The Icarus Line - Penance Soiree (Cover Artwork)
Staff Pick

The Icarus Line

Penance Soiree (2004)

V2 Records


I just can't seem to find a stereo loud enough to play this CD correctly. Every time I get the player to full blast, I feel like I need to keep clicking it up a few notches.

With their second full length album, The Icarus Line delivers almost a full hour of gritty guitars, distorted bass, pounding drums, and howling vocals through thirteen tracks cultivated in the original glory of rock n' roll. While the influence of The Stooges blatantly shines through, comparisons to contemporaries like Spiritualized and Queens of the Stone Age could also be made.

Stand out tracks include the grinding "Spit On It," the three song epic "Kiss Like Lizards/Getting Bright At Night/Big Sleep," and the swaggering "White Devil." As soon as the first chord of "Spit On It" explodes from the speakers, you know you have a rocker on your hands. This song makes distorted microphones cool again while restoring your faith in screaming guitar lines. "Kiss Like Lizards" starts out with a 3/4 riff jam session, builds into a rock out noise session, then drops tempo to fade slowly into "Getting Bright At Night." As part two in a three song saga, this nine minute song starts out as a slow bass line until it begins to build with the floor time and the repetition "I won't fall in love anymore." It continues to build for six more minutes until the drums fall out into a climbing bridge, when all of a sudden, out of nowhere, it explodes into heavy bass riffs, heavier drums, and spaced out guitars, ending with the repetition of "Never give up on me, baby" until it drops into a feedback from the guitar, and kicks into "Big Sleep." Taking cues from "Getting Bright At Night," the steady, heavy tom rhythm comes in and builds until it breaks into a drum beat that reminds me of the intro to The Who's "Baba O'Reilly." The rest of the song continues to rock until it eats your face.

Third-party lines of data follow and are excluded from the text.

(** * Verification of the I2C SD-card bridge protocol engine
    (ATTINY1614_i2cSDCard_v14.ino).

    The sketch is an interrupt-driven I2C client.  All of its state lives in
    global variables; the TWI interrupt service routine dispatches to five
    handlers (AddressHostRead, AddressHostWrite, DataHostRead, DataHostWrite,
    Stop).  The embedding below threads one explicit [State] record through
    those handlers.  The Arduino SD library is an external collaborator: it is
    represented by an interface ([SdGateway]) over an abstract disk, plus a
    log of the calls the sketch makes into it. *)

From Stdlib Require Import ZArith Lia Bool.
From stdpp Require Import base list.

Local Open Scope Z_scope.

(** ** Machine integers and C strings *)

(** Conversions to the unsigned types of the sketch. *)
Definition u8 (x : Z) : Z := x mod 256.
Definition u32 (x : Z) : Z := x mod 4294967296.

(** [(uint8_t)(v >> (8 * i))] *)
Definition shr_byte (v i : Z) : Z := u8 (Z.shiftr v (8 * i)).

Arguments u8 : simpl never.
Arguments u32 : simpl never.
Arguments shr_byte : simpl never.

(** Character codes used by the protocol. *)
Definition chr_A : Z := 65.
Definition chr_C : Z := 67.
Definition chr_D : Z := 68.
Definition chr_E : Z := 69.
Definition chr_F : Z := 70.
Definition chr_K : Z := 75.
Definition chr_L : Z := 76.
Definition chr_M : Z := 77.
Definition chr_Q : Z := 81.
Definition chr_R : Z := 82.
Definition chr_S : Z := 83.
Definition chr_V : Z := 86.
Definition chr_W : Z := 87.
Definition chr_X : Z := 88.
Definition chr_slash : Z := 47.

(** [strlen]: number of characters before the first NUL. *)
Fixpoint strlen (s : list Z) : nat :=
  match s with
  | [] => O
  | c :: r => if c =? 0 then O else S (strlen r)
  end.

(** The C string held in a character array. *)
Definition c_str (s : list Z) : list Z := take (strlen s) s.

(** [strrchr s c], as the text that follows the last occurrence of [c]
    ([None] when [c] does not occur). *)
Fixpoint strrchr_after (c : Z) (s : list Z) : option (list Z) :=
  match s with
  | [] => None
  | x :: r =>
      match strrchr_after c r with
      | Some t => Some t
      | None => if x =? c then Some r else None
      end
  end.

(** [baseName = strrchr(name,'/'); baseName = baseName ? baseName + 1 : name] *)
Definition baseName (name : list Z) : list Z :=
  match strrchr_after chr_slash (c_str name) with
  | Some t => t
  | None => c_str name
  end.

(** [memset(buf, 0, n); strncpy(buf, src, n - 1)] for an [n]-byte buffer. *)
Definition strncpy_zeroed (n : nat) (src : list Z) : list Z :=
  let body := take (n - 1) src in
  body ++ replicate (n - length body) 0.

Arguments strncpy_zeroed : simpl never.
Arguments baseName : simpl never.

(** ** The SD library, as seen by the sketch *)

(** What an open [File] object stands for: a file (with its unread bytes) or a
    directory (with the entries [openNextFile] has not yet returned). *)
#[local] Unset Elimination Schemes.
Inductive Node : Type :=
  MkNode (isDir : bool) (name : list Z) (size : Z)
         (unread : list Z) (pending : list Node).

#[local] Set Elimination Schemes.

Definition n_isDir (n : Node) : bool := let (d, _, _, _, _) := n in d.
Definition n_name (n : Node) : list Z := let (_, m, _, _, _) := n in m.
Definition n_size (n : Node) : Z := let (_, _, z, _, _) := n in z.
Definition n_unread (n : Node) : list Z := let (_, _, _, u, _) := n in u.
Definition n_pending (n : Node) : list Node := let (_, _, _, _, p) := n in p.

(** A [File] object converts to [true] exactly when it is open. *)
Definition File : Type := option Node.
Definition isOpen (f : File) : bool := match f with Some _ => true | None => false end.

Inductive OpenMode : Type :=
| O_READ_mode        (* FILE_READ / O_READ *)
| O_TRUNC_mode       (* O_RDWR | O_CREAT | O_TRUNC *)
| O_APPEND_mode.     (* O_RDWR | O_CREAT | O_APPEND *)

(** Calls into the SD library, in the order the sketch makes them. *)
Inductive Call : Type :=
| SD_open (path : list Z) (mode : OpenMode)
| SD_exists (path : list Z)
| SD_mkdir (path : list Z)
| SD_rmdir (path : list Z)
| SD_remove (path : list Z)
| File_read | File_write (b : Z) | File_size | File_close
| File_isDirectory | File_name | File_openNextFile
| Card_init | Card_type
| Volume_init | Volume_fatType | Volume_blocksPerCluster | Volume_clusterCount.

(** The path-, card- and volume-level operations of the library act on a disk
    the sketch never inspects. *)
Class SdGateway (Disk : Type) : Type := {
  sd_open : Disk -> list Z -> OpenMode -> Disk * File;
  sd_exists : Disk -> list Z -> Disk * bool;
  sd_mkdir : Disk -> list Z -> Disk * bool;
  sd_rmdir : Disk -> list Z -> Disk * bool;
  sd_remove : Disk -> list Z -> Disk * bool;
  file_write : Disk -> Node -> Z -> Disk * Node;
  file_close : Disk -> Node -> Disk;
  card_init : Disk -> Disk * bool;
  card_type : Disk -> Z;
  volume_init : Disk -> Disk * bool;
  volume_fatType : Disk -> Z;
  volume_blocksPerCluster : Disk -> Z;
  volume_clusterCount : Disk -> Z
}.

(** [File::read]: the next unread byte, or -1. *)
Definition file_read (n : Node) : Node * Z :=
  match n with
  | MkNode d m z [] p => (n, -1)
  | MkNode d m z (b :: u) p => (MkNode d m z u p, b)
  end.

(** [File::openNextFile]: the next entry of a directory, if any. *)
Definition file_openNextFile (n : Node) : Node * File :=
  match n with
  | MkNode d m z u [] => (n, None)
  | MkNode d m z u (e :: p) => (MkNode d m z u p, Some e)
  end.

(** ** Global variables of the sketch *)

Definition Namelength : Z := 64.

Inductive DirStream : Type :=
| DIR_STREAM_IDLE
| DIR_STREAM_SEND_NAME
| DIR_STREAM_SEND_SIZE
| DIR_STREAM_SEND_TYPE_NEXT
| DIR_STREAM_SEND_END.

Definition DirStream_eqb (a b : DirStream) : bool :=
  match a, b with
  | DIR_STREAM_IDLE, DIR_STREAM_IDLE
  | DIR_STREAM_SEND_NAME, DIR_STREAM_SEND_NAME
  | DIR_STREAM_SEND_SIZE, DIR_STREAM_SEND_SIZE
  | DIR_STREAM_SEND_TYPE_NEXT, DIR_STREAM_SEND_TYPE_NEXT
  | DIR_STREAM_SEND_END, DIR_STREAM_SEND_END => true
  | _, _ => false
  end.

(** The process-wide clock ([currentYear] ... [currentSecond]). *)
Record Clock : Type := MkClock {
  currentYear : Z; currentMonth : Z; currentDay : Z;
  currentHour : Z; currentMinute : Z; currentSecond : Z
}.

Section Engine.

Context {Disk : Type} {gw : SdGateway Disk}.

(** All globals, the data register and the two LED pins of the sketch,
    together with the disk and the log of library calls.  [Filename_oob]
    records the stores to [Filename] whose index lies outside the array.

    [command], [ch] and [ptr] are [int] (16 bits on the AVR): [command]
    holds 0 or a received byte, [ch] stays within 0..64 and [ptr] within
    -1..10, so their arithmetic never wraps.  The [uint8_t] and [uint32_t]
    variables are wrapped where they are assigned. *)
Record State : Type := MkState {
  command : Z;
  ch : Z;
  ptr : Z;
  checknack : bool;
  Filename : list Z;
  Filename_oob : list (Z * Z);
  Filesize : Z;
  volBlocks : Z;
  volClusters : Z;
  volFatType : Z;
  clock : Clock;
  rtc_buffer : list Z;
  rtc_buffer_ptr : Z;
  myFile : File;
  dirList_currentDir : File;
  dirList_currentEntry : File;
  dirList_state : DirStream;
  dirList_byteCounter : Z;
  dirList_filenameBuffer : list Z;
  dirList_entrySize : Z;
  dirList_dirOpen : bool;
  SDATA : Z;
  PB2 : Z;
  PB3 : Z;
  disk : Disk;
  calls : list Call
}.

After the first break in music for twenty straight minutes, "White Devil" rips right into a blues-y swagger, complete with wailing saxophone solo.

The near flawless production only polishes the layered song writing. The distinctive fuzz on "Party The Baby Off" tweaks out the track, while the reverb on "White Devil" pushes the spaced out, drugged up swagger that permeates the speakers.

This album leaves you wanting more and wanting it louder. An instant classic. The future of true rock and roll may just lie in the hands of The Icarus Line.